**REQUIRED ACTION**
Please set down exactly the lines of the listing below from the line containing "denise : RigelDenise;" through the line containing "Arguments RigelContext : clear implicits.", both lines included, leaving out all other lines.

**INFORMATION**
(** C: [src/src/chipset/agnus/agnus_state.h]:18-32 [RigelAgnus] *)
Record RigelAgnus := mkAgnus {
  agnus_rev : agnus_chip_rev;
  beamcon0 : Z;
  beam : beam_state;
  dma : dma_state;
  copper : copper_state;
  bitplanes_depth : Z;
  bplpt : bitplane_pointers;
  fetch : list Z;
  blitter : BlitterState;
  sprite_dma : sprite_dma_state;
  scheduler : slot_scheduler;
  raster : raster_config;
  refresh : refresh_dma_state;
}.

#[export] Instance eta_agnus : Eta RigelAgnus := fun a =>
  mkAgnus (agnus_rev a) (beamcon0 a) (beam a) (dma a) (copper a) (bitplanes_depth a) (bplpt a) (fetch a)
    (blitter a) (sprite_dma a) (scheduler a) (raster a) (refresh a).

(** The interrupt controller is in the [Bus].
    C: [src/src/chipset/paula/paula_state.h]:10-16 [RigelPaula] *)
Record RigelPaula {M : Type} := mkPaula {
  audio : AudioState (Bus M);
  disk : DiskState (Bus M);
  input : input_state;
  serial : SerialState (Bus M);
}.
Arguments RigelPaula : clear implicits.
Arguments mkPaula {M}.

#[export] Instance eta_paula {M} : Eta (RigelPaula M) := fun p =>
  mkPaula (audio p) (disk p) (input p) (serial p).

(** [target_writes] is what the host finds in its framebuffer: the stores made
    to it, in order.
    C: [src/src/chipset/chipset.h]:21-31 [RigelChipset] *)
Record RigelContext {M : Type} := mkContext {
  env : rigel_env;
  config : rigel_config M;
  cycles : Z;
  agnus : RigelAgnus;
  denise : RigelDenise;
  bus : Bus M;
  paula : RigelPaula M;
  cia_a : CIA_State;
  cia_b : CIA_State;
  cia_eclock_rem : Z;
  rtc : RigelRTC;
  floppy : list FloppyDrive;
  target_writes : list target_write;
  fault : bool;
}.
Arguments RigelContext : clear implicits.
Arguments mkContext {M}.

---

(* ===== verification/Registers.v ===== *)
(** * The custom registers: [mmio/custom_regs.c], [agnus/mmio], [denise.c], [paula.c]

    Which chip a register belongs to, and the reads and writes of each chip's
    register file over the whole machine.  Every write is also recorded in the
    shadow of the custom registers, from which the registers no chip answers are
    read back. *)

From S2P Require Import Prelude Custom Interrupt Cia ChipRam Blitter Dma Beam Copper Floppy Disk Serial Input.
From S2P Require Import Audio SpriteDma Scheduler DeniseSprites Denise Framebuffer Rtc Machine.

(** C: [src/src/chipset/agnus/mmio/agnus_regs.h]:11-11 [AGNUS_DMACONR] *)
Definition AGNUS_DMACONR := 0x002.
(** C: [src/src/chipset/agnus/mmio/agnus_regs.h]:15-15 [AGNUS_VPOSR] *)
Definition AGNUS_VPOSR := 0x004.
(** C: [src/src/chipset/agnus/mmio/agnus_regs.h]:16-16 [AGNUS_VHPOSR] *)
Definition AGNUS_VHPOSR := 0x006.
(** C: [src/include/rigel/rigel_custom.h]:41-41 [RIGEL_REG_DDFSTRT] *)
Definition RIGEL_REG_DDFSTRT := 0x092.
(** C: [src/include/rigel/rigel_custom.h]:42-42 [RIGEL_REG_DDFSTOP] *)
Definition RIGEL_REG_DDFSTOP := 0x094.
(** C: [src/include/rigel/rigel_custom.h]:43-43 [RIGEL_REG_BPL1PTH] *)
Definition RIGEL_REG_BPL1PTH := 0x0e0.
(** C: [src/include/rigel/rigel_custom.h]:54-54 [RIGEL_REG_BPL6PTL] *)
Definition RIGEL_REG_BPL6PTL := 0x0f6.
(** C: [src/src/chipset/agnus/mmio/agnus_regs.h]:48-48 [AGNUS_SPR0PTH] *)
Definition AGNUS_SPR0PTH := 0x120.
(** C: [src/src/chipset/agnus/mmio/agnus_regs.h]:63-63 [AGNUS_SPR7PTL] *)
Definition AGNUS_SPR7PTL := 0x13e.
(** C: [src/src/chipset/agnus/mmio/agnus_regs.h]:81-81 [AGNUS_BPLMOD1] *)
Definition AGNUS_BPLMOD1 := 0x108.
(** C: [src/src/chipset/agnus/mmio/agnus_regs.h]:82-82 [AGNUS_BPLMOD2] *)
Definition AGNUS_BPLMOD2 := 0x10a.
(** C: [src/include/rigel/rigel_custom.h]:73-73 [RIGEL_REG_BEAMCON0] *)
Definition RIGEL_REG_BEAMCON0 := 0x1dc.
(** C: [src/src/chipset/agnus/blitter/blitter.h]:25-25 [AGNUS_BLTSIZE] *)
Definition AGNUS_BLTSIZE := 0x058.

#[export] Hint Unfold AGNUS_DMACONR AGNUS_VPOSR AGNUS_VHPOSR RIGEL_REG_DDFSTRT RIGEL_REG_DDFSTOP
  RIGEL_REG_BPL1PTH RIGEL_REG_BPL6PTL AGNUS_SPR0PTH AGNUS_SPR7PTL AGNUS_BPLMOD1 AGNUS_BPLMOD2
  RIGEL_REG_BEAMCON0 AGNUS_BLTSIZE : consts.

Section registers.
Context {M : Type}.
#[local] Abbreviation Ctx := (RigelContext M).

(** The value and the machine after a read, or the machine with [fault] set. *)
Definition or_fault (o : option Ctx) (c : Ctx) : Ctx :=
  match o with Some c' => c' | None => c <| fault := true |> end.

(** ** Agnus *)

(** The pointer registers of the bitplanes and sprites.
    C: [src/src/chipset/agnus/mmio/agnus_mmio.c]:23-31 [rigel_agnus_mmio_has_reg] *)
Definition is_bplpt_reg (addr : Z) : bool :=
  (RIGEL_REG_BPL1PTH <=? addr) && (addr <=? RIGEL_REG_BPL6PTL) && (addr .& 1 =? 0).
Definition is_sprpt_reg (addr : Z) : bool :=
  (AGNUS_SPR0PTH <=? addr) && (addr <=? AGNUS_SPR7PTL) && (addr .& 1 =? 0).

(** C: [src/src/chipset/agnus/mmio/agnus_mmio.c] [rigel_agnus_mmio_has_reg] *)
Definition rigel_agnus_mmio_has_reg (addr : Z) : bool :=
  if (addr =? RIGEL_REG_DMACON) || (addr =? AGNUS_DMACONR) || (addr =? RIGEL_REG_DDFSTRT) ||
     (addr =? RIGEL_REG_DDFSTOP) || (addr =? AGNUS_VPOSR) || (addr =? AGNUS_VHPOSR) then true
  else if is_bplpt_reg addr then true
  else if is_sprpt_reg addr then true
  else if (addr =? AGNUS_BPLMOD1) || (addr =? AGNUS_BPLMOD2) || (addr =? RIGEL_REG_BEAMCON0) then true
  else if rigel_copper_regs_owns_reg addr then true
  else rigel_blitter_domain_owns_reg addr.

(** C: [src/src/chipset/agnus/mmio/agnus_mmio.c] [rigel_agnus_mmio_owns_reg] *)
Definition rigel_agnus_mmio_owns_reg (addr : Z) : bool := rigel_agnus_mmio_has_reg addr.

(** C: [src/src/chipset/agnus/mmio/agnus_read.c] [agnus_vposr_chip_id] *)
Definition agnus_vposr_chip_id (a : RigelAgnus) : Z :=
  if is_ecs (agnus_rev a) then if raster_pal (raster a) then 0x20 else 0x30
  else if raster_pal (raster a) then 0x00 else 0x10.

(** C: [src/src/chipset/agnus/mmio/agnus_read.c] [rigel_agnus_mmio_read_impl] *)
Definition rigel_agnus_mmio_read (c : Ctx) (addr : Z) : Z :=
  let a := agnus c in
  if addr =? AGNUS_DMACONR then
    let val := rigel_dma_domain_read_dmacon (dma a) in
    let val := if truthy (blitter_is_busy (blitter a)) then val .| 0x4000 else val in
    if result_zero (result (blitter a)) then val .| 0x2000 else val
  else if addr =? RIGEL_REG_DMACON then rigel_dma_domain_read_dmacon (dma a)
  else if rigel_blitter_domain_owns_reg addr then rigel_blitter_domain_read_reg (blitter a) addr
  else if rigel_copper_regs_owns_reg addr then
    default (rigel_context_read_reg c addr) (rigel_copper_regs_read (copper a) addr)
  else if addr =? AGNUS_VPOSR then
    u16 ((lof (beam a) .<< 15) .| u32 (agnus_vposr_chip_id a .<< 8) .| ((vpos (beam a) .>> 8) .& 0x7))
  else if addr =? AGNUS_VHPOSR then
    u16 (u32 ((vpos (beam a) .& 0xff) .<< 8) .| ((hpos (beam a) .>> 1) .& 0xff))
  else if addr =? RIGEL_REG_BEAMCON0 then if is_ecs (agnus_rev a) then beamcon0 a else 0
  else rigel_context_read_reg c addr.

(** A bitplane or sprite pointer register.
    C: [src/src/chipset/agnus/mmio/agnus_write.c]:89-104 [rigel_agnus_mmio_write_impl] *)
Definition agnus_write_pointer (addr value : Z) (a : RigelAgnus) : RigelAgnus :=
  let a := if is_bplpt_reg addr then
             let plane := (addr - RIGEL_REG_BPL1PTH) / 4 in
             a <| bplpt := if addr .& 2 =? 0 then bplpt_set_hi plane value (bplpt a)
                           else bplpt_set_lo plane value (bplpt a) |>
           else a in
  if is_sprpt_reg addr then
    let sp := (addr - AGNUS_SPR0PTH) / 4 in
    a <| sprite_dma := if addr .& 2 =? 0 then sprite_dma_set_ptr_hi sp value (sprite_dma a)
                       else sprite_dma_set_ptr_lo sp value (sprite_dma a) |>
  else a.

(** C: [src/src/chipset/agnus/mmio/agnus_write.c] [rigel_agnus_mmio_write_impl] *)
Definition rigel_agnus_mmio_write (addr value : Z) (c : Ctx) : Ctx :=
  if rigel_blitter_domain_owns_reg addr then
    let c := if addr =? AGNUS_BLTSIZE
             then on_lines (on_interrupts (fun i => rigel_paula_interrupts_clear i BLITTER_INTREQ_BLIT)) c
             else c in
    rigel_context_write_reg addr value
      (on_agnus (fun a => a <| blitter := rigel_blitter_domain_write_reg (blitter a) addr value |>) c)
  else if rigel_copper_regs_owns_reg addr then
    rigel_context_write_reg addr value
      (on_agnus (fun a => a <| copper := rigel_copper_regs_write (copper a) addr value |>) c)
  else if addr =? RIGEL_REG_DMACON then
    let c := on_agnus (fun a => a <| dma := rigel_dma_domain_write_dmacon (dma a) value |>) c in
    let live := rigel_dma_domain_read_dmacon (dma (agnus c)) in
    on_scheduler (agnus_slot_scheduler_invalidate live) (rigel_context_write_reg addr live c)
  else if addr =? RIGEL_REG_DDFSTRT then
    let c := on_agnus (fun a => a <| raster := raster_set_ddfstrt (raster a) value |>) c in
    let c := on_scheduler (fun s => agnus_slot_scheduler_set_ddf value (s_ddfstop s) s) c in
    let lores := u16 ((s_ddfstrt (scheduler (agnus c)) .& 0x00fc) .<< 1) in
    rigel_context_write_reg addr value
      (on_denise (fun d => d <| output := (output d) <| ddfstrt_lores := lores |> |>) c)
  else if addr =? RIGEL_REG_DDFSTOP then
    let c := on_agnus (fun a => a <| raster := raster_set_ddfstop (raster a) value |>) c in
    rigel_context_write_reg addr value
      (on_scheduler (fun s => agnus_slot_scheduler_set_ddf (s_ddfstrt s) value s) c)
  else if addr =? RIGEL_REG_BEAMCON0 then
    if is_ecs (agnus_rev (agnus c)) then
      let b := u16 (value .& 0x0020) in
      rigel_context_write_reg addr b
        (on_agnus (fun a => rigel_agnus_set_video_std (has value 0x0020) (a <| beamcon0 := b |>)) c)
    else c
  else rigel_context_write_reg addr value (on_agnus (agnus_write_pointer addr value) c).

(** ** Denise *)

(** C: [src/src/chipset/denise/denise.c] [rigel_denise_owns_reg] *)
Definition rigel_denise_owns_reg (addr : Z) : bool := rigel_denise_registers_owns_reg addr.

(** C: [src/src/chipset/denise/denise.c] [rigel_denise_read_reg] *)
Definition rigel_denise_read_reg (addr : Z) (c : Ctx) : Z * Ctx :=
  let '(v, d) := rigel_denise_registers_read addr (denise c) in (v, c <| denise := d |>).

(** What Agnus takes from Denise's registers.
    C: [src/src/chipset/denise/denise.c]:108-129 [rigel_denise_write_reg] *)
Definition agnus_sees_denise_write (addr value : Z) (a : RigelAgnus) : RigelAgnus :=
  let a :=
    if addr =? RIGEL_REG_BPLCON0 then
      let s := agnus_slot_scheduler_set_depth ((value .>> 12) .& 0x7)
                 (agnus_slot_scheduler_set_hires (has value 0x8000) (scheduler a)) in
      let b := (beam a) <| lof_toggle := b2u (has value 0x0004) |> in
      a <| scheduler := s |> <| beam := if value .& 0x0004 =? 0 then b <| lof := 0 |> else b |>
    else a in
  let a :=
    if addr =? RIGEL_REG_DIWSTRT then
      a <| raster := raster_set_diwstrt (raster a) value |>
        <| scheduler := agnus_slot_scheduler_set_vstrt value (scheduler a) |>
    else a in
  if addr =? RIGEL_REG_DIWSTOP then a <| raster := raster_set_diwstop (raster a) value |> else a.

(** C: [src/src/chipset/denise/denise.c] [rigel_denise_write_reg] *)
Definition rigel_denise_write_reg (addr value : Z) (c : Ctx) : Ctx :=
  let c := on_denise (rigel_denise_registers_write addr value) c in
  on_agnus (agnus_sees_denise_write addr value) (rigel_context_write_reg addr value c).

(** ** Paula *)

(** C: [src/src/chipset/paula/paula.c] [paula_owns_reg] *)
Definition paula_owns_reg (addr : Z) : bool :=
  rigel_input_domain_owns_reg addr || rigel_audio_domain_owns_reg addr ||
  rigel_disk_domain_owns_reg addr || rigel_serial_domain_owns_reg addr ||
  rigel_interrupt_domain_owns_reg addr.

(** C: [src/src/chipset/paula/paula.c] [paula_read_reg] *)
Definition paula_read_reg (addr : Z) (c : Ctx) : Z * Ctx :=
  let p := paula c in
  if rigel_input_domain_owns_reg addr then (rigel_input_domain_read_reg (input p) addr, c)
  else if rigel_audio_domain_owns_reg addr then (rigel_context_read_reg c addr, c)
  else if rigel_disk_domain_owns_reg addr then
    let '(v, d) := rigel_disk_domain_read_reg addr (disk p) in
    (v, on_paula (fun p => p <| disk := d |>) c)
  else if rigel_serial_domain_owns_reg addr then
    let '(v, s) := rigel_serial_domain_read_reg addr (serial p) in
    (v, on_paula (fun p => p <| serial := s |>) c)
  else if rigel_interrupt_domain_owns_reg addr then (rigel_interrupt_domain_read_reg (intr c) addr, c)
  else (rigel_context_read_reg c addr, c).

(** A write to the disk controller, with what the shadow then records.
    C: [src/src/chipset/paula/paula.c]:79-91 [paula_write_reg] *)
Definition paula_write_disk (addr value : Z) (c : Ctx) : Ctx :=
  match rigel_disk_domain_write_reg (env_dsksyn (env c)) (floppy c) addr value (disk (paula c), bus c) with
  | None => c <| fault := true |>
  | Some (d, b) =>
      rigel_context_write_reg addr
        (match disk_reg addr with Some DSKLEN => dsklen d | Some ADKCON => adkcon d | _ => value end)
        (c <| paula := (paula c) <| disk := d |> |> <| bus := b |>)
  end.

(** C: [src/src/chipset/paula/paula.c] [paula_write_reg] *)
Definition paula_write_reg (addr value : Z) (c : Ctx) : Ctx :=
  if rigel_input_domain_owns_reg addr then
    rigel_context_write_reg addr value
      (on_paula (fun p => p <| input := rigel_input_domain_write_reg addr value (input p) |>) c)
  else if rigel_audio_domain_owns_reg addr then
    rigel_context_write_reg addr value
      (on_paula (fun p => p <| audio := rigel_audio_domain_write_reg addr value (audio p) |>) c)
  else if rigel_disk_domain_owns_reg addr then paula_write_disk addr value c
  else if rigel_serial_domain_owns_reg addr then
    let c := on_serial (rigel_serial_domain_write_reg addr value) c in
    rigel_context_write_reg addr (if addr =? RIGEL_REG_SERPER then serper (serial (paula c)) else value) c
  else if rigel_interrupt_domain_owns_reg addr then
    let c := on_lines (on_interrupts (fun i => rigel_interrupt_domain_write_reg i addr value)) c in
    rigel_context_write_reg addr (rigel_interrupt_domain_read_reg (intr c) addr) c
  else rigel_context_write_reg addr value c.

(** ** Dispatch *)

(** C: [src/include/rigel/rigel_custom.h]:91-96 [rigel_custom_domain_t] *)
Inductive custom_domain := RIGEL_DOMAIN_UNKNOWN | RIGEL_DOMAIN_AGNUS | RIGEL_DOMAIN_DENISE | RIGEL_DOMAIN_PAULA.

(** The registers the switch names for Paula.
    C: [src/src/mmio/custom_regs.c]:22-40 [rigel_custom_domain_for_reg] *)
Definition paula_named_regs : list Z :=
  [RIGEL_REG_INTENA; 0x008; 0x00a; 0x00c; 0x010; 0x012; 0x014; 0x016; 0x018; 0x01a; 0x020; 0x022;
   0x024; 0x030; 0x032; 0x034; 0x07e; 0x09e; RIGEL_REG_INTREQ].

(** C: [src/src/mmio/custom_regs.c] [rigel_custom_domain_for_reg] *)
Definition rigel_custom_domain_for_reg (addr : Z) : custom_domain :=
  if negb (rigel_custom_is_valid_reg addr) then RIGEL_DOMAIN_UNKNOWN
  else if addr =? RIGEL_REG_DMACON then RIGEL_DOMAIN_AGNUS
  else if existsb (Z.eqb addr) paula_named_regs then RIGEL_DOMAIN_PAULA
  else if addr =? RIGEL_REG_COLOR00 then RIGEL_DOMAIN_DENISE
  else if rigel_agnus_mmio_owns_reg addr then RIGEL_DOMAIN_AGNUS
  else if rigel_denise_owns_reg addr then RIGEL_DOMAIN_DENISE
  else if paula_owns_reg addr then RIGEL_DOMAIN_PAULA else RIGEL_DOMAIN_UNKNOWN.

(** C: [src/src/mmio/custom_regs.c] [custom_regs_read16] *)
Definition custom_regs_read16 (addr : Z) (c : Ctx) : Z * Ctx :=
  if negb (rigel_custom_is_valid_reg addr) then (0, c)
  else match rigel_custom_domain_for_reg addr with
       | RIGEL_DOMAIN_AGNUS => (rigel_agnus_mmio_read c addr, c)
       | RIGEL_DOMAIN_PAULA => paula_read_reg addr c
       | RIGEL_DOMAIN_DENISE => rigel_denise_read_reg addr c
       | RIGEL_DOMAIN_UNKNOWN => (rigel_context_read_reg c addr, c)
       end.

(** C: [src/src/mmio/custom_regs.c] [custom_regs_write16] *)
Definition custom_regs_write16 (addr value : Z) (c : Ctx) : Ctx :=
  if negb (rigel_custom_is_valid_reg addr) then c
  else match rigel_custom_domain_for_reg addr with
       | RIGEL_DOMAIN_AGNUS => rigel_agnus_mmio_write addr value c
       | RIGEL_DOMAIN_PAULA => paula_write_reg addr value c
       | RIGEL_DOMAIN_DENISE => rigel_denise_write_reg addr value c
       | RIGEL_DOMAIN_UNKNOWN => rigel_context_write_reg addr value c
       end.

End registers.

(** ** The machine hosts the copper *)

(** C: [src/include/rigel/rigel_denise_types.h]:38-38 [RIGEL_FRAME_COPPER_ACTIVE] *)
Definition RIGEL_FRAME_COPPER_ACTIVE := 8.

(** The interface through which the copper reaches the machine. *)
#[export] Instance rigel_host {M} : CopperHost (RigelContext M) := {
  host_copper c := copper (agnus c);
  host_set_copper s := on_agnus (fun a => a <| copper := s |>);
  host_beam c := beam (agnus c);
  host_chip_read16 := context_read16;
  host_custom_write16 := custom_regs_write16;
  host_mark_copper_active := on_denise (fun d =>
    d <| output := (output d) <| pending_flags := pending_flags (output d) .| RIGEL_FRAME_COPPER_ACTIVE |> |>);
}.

**RESULT BELOW**
  denise : RigelDenise;
  bus : Bus M;
  paula : RigelPaula M;
  cia_a : CIA_State;
  cia_b : CIA_State;
  cia_eclock_rem : Z;
  rtc : RigelRTC;
  floppy : list FloppyDrive;
  target_writes : list target_write;
  fault : bool;
}.
Arguments RigelContext : clear implicits.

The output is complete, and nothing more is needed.